Problem to solve
Up to and including the line that contains "[http://a.com/x], never the", return every line from the start of the data, unchanged.

*** Opening of Supplied records ***

(** C4, as the code has it.  On the text [http://a.com/xhttp://b.com/y]
    the scan cuts at the second scheme and yields the single match
    [http://a.com/x], never the merged text; the second URL runs to the end
    of the text and is not matched.  When the same text stands between
    double quotes, or is followed by any delimiter, the scan yields the two
    matches [http://a.com/x] and [http://b.com/y].  In every text, a match
    is a scheme [http://] or [https://] followed by the shortest non-empty
    run of characters, none of them a delimiter (white space, a quote, a
    comma, a bar, a parenthesis, an angle or square bracket), after which
    the text continues with a delimiter or with another scheme. *)
Theorem extractUrls_splits_at_scheme :
  extractUrls two_urls = [js "http://a.com/x"]
  /\ extractUrls (quoted two_urls) = [js "http://a.com/x"; js "http://b.com/y"]
  /\ (forall c, stops c = true ->
        extractUrls (two_urls ++ [c])
        = [js "http://a.com/x"; js "http://b.com/y"])
  /\ forall text m, In m (matchAll regex_url text) ->
       exists before sch body after,
         text = before ++ sch ++ body ++ after
         /\ index m = length before
         /\ group 1 m = sch ++ body
         /\ is_scheme sch /\ body <> []
         /\ Forall (fun c => stops c = false) body
         /\ terminated after
         /\ (forall b1 b2, body = b1 ++ b2 -> b1 <> [] -> b2 <> [] ->
               ~ terminated (b2 ++ after)).
Proof.
  split; [vm_compute; reflexivity|]. split; [vm_compute; reflexivity|].
  split.
  - intros c Hc. apply stops_cases in Hc.
    repeat (destruct Hc as [<-|Hc]; [vm_compute; reflexivity|]).
    destruct Hc.
  - intros text m Hm.
    apply matchAll_url_shape in Hm
      as (before & sch & body & after & H1 & H2 & _ & H3 & H4).
    exists before, sch, body, after. auto.
Qed.
(** * A model of @xstate/test's [TestModel] (packages/xstate-test/src/index.ts)

    The development follows the TypeScript source function by function.

    - A JavaScript object used as a record of properties (the event
      configuration, [state.meta], a path map, a coverage report) and a
      JavaScript [Map] are association lists in insertion order.  No key is
      taken to be an array index, which JavaScript would enumerate first.
      Where the code reads a property by a name that need not be an own
      property (the type of an event in the event configuration), what the
      object inherits from [Object.prototype] is a variable of the section.
    - Code that awaits, throws or mutates runs in a small state-and-exception
      monad [M].  Its state, the [World], holds the system under test that the
      caller's functions drive, the heap of the coverage objects the
      [TestModel] instances own, the console, and the list of the calls made to
      caller-supplied functions.  A call returns, throws or never settles.
    - What is thrown is an [Error] object, a name and a message that the
      code may extend, or a primitive value, on which a property cannot be
      set.
    - Functions supplied by the caller (state assertions, event executors,
      description functions) are handles; [run_test] and [run_exec] give what
      a call of a handle does to the system under test and how it settles.
    - What is imported from @xstate/graph, xstate and ./slimChalk is a
      variable of the section.

    After the model of [TestModel] and its instance [Toggle] come, each in a
    module of its own, a model of [updateContext]
    (packages/core/src/updateContext.ts) and a model of the registry of
    services of the inspector with core's devTools.ts. *)

From Stdlib Require Import String Ascii List ZArith Bool Lia.
From stdpp Require Import base list strings.
Import ListNotations.
Local Open Scope string_scope.
Local Open Scope list_scope.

*** Close of Supplied records ***

Answer box
(** C4, as the code has it.  On the text [http://a.com/xhttp://b.com/y]
    the scan cuts at the second scheme and yields the single match
    [http://a.com/x], never the merged text; the second URL runs to the end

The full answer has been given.